I started reading A Walk in the Woods by Bill Bryson. Actually, I'm about 1/4 of the way through it.

He's a pretty good writer. He knows how to write humor, that's for sure. But I almost couldn't stand all the nervous fretting and fear-mongering that makes up the first chunk of the book. Lots of nimby-pimbying about bears and wolves and stuff. Just silly. It's not even like they're grizzly bears. And a fair bit of whining and nancy-boying about a 40 lb. pack. Come on..this guy probably weighs like 250 lbs. A pack that size should feel like a light vest to someone his size. And then the constant skitterishness about "the woods." As if there is some sort of evil haunting the forests of Appalachia. Well, maybe there is, but it's not the wildlife. Compared to "the city," "the woods" feel like a mother's womb to me. I'll take my chances with the bears, over people, anyday.

Of course, I was nervous tramping through the undergrowth in Banff National Park, where we could conceivably run into a grizzly at any time. But 'bear attack' is way low on the list of things I'm nervous about while backpacking. First on the list: a ruptured appendix. Your outlook in surviving a charging grizzly is positively rosy compared with acute appendicitis in the backcountry (that stupid, traitorous, free-loading, superfluous tube!).

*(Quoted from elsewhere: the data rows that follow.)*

Lemma loop_counters candidates : forall st,
  let st' := fold_left body candidates st in
  total_tokens st' = total_tokens st + sum_of (fun p => total_tokens (step1 p)) candidates
  /\ cache_hits st' = cache_hits st + sum_of (fun p => cache_hits (step1 p)) candidates
  /\ cache_misses st' = cache_misses st
  /\ task_meta st' = dict_update (task_meta st) (flat_map (fun p => task_meta (step1 p)) candidates)
  /\ new_cache_files st'
     = dict_update (new_cache_files st) (flat_map (fun p => new_cache_files (step1 p)) candidates).
Proof.
  induction candidates as [|p ps IH]; intros st; cbn [fold_left flat_map sum_of fold_right].
  - cbn. repeat split; lia.
  - destruct (IH (body st p)) as (H1 & H2 & H3 & H4 & H5).
    destruct (scan_file_counters st p) as (C1 & C2 & C3 & _).
    destruct (scan_file_dicts st p) as (D1 & D2).
    cbv zeta. rewrite H1, H2, H3, H4, H5, C1, C2, C3, D1, D2, !dict_update_app.
    unfold sum_of. repeat split; try reflexivity; lia.
Qed.

Abbreviation task_files := (task_files tiktoken_encode fs).
Abbreviation task_skips := (task_skips tiktoken_encode fs).

Lemma run_tasks_closed ts : forall st st',
  run_tasks tiktoken_encode c fs ts st = Some st' ->
  files st' = files st ++ flat_map (task_files (task_meta st)) ts
  /\ skipped st' = skipped st ++ flat_map task_skips ts
  /\ total_tokens st' = total_tokens st + sum_tokens (flat_map (task_files (task_meta st)) ts)
  /\ cache_hits st' = cache_hits st
  /\ cache_misses st' = cache_misses st + len ts
  /\ task_meta st' = task_meta st
  /\ new_cache_files st' =
     (if cache_enabled c
      then fold_left cache_set (flat_map (task_files (task_meta st)) ts) (new_cache_files st)
      else new_cache_files st)
  /\ io_log st' = io_log st ++ flat_map (fun t => fst (process_file_task tiktoken_encode fs t)) ts.
Proof.
  induction ts as [|t ts IH]; intros st st'; cbn [run_tasks flat_map].
  - intros [= <-]. rewrite !app_nil_r. cbn. unfold len. cbn.
    repeat split; try lia. destruct (cache_enabled c); reflexivity.
  - unfold task_files at 1 3 5, task_skips at 1.
    destruct (process_file_task tiktoken_encode fs t) as [reads [r|]] eqn:E; [|discriminate].
    intros Hrun. apply IH in Hrun as (H1 & H2 & H3 & H4 & H5 & H6 & H7 & H8).
    destruct (merge_result_closed c (log st reads) r)
      as (M1 & M2 & M3 & M4 & M5 & _ & M7 & M8).
    rewrite M7 in *. cbn [task_meta log] in *.
    rewrite H1, H2, H3, H4, H5, H6, H7, H8, M1, M2, M3, M4, M5, M8.
    rewrite merge_result_io_log.
    cbn [fst snd files skipped total_tokens cache_hits cache_misses new_cache_files io_log log].
    rewrite <- !app_assoc, sum_tokens_app, fold_left_app.
    unfold len. cbn [List.length]. 
    repeat split; try reflexivity; try lia.
    destruct (cache_enabled c); reflexivity.
Qed.

End ClosedForms.

Lemma flat_map_flat_map {A B C} (f : A -> list B) (g : B -> list C) l :
  flat_map g (flat_map f l) = flat_map (fun x => flat_map g (f x)) l.
Proof.
  induction l as [|x l IH]; simpl; [reflexivity|].
  now rewrite flat_map_app, IH.
Qed.

Lemma flat_map_ext_In {A B} (f g : A -> list B) l :
  (forall x, In x l -> f x = g x) -> flat_map f l = flat_map g l.
Proof.
  induction l as [|x l IH]; intros H; simpl; [reflexivity|].
  rewrite (H x) by now left. rewrite IH; [reflexivity|].
  intros y Hy. apply H. now right.
Qed.

Lemma map_flat_map {A B C} (f : A -> list B) (g : B -> C) l :
  map g (flat_map f l) = flat_map (fun x => map g (f x)) l.
Proof.
  induction l as [|x l IH]; simpl; [reflexivity|]. now rewrite map_app, IH.
Qed.

(** ** Updating a dictionary with a list of items *)

Lemma dict_update_get_other {V} kvs : forall (d : dict V) k,
  (forall kv, In kv kvs -> fst kv <> k) ->
  dict_get (dict_update d kvs) k = dict_get d k.
Proof.
  unfold dict_update.
  induction kvs as [|[k' v'] kvs IH]; intros d k H; simpl; [reflexivity|].
  rewrite IH by (intros kv Hkv; apply H; now right).
  apply dict_get_set_other. apply (H (k', v')). now left.
Qed.

Lemma dict_update_get_same {V} kvs : forall (d : dict V) k v,
  (forall kv, In kv kvs -> fst kv = k -> snd kv = v) ->
  (exists kv, In kv kvs /\ fst kv = k) ->
  dict_get (dict_update d kvs) k = Some v.
Proof.
  unfold dict_update.
  induction kvs as [|[k' v'] kvs IH]; intros d k v Hall (kv & Hin & Hk); [destruct Hin|].
  simpl.
  destruct (in_dec string_dec k (map fst kvs)) as [Hlater|Hlater].
  - apply IH.
    + intros kv' Hkv'. apply Hall. now right.
    + apply in_map_iff in Hlater as (kv' & E & Hkv'). eauto.
  - fold (dict_update (dict_set d k' v') kvs).
    rewrite dict_update_get_other.
    + destruct Hin as [<-|Hin].
      * simpl in Hk. subst k'. rewrite dict_get_set_same. f_equal.
        apply (Hall (k, v')); [now left|reflexivity].
      * exfalso. apply Hlater. apply in_map_iff. eauto.
    + intros kv' Hkv' E. apply Hlater. apply in_map_iff. eauto.
Qed.

Lemma dict_update_get_In {V} kvs : forall (d : dict V) k v,
  dict_get (dict_update d kvs) k = Some v ->
  dict_get d k = Some v \/ In (k, v) kvs.
Proof.
  unfold dict_update.
  induction kvs as [|[k' v'] kvs IH]; intros d k v; simpl; [auto|].
  intros H. apply IH in H as [H|H]; [|auto].
  destruct (string_dec k' k) as [->|Hne].
  - rewrite dict_get_set_same in H. injection H as ->. auto.
  - rewrite dict_get_set_other in H by exact Hne. auto.
Qed.

Lemma dict_update_keys_NoDup {V} kvs : forall (d : dict V),
  NoDup (dict_keys d) -> NoDup (dict_keys (dict_update d kvs)).
Proof.
  unfold dict_update.
  induction kvs as [|[k v] kvs IH]; intros d H; simpl; [exact H|].
  apply IH. now apply dict_set_keys_NoDup.
Qed.

Lemma dict_mem_get {V} (d : dict V) k :
  dict_mem d k = true <-> exists v, dict_get d k = Some v.
Proof.
  unfold dict_mem. destruct (dict_get d k); split; eauto; try discriminate.
  intros (v & H). discriminate.
Qed.

Lemma cache_set_update l : forall d,
  fold_left cache_set l d = dict_update d (map (fun e => (fr_path e, entry_of e)) l).
Proof.
  unfold dict_update. induction l as [|e l IH]; intros d; simpl; [reflexivity|].
  now rewrite IH.
Qed.

Section Candidates.

Variable tiktoken_encode : string -> text -> option Z.
Variable passes_filters : string -> bool.
Variable c : Config.
Variable fs : filesystem.
Variable cache_files : dict CacheEntry.

Abbreviation step1 := (step passes_filters c fs cache_files).
Abbreviation loop := (scan_files passes_filters c fs cache_files).
Abbreviation reaches := (reaches_cache passes_filters c fs).
Abbreviation process := (process_file_task tiktoken_encode fs).
Abbreviation served := (served passes_filters c fs cache_files).
Abbreviation measured := (measured tiktoken_encode passes_filters c fs cache_files).
Abbreviation refused := (refused tiktoken_encode passes_filters c fs cache_files).
Abbreviation measured_from := (measured_from tiktoken_encode c).

Lemma process_file_task_ok t reads p tokens h :
  process t = (reads, Some (TaskOk p tokens h)) ->
  p = t_rel_path t
  /\ exists data txt,
       fi_content (fs p) = Content data /\ has_nul data = false
       /\ decode_text data = Some txt
       /\ tokens = count_tokens tiktoken_encode txt (t_tokenizer t) (t_encoding_name t)
       /\ tokens <= t_max_file_tokens t
       /\ h = hash_under (t_hash_mode t) data.
Proof.
  unfold process_file_task, hash_under.
  destruct (fi_content (fs (t_rel_path t))) as [msg|data] eqn:Ec; [discriminate|].
  destruct (has_nul data) eqn:En; [discriminate|].
  destruct (decode_text data) as [txt|] eqn:Ed; [|discriminate].
  destruct (_ >? _) eqn:Eg; [discriminate|].
  intros [= _ <- <- <-]. split; [reflexivity|].
  exists data, txt. repeat split; auto. lia.
Qed.

(** A task leaves one record or one skip record, unless its path is
    empty. *)
Lemma task_outcome meta t :
  t_rel_path t <> "" ->
  len (task_files tiktoken_encode fs meta t) + len (task_skips tiktoken_encode fs t) = 1.
Proof.
  intros Hne. unfold task_files, task_skips.
  destruct (process_file_task_returns tiktoken_encode fs t) as [r Hr].
  destruct (process t) as [reads res] eqn:E. simpl in Hr. subst res. simpl.
  destruct (process_file_task_path tiktoken_encode fs t reads r E) as [Hp _].
  apply String.eqb_neq in Hne.
  destruct r as [p e|p reason tok|p tokens h]; simpl in Hp; subst p; simpl;
    rewrite Hne; reflexivity.
Qed.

Maybe he should have stayed home. You're always hearing about some "experienced hiker" (read: city folk with lots of expensive gear) who decides to hike to the summit of a mountain too late in the year with dark clouds rolling in and then forces other people to risk their lives rescuing them because they can't seem to get their dumb ass back down the mountain because, big surprise, IT'S SNOWING.

I say get rid of search and rescue crews. Wilderness ought to be a place where, when you venture into it, you have no guarantee of leaving in one piece. Otherwise, it's just a big city park. The last thing I want when I'm wandering through the wild is a group of lard-asses in orange jackets on ATV's looking after me. I never contribute to the search and rescue fund when I buy fishing or hunting licenses. The only guarantees I want are my trusty KA-BAR and my own good common sense.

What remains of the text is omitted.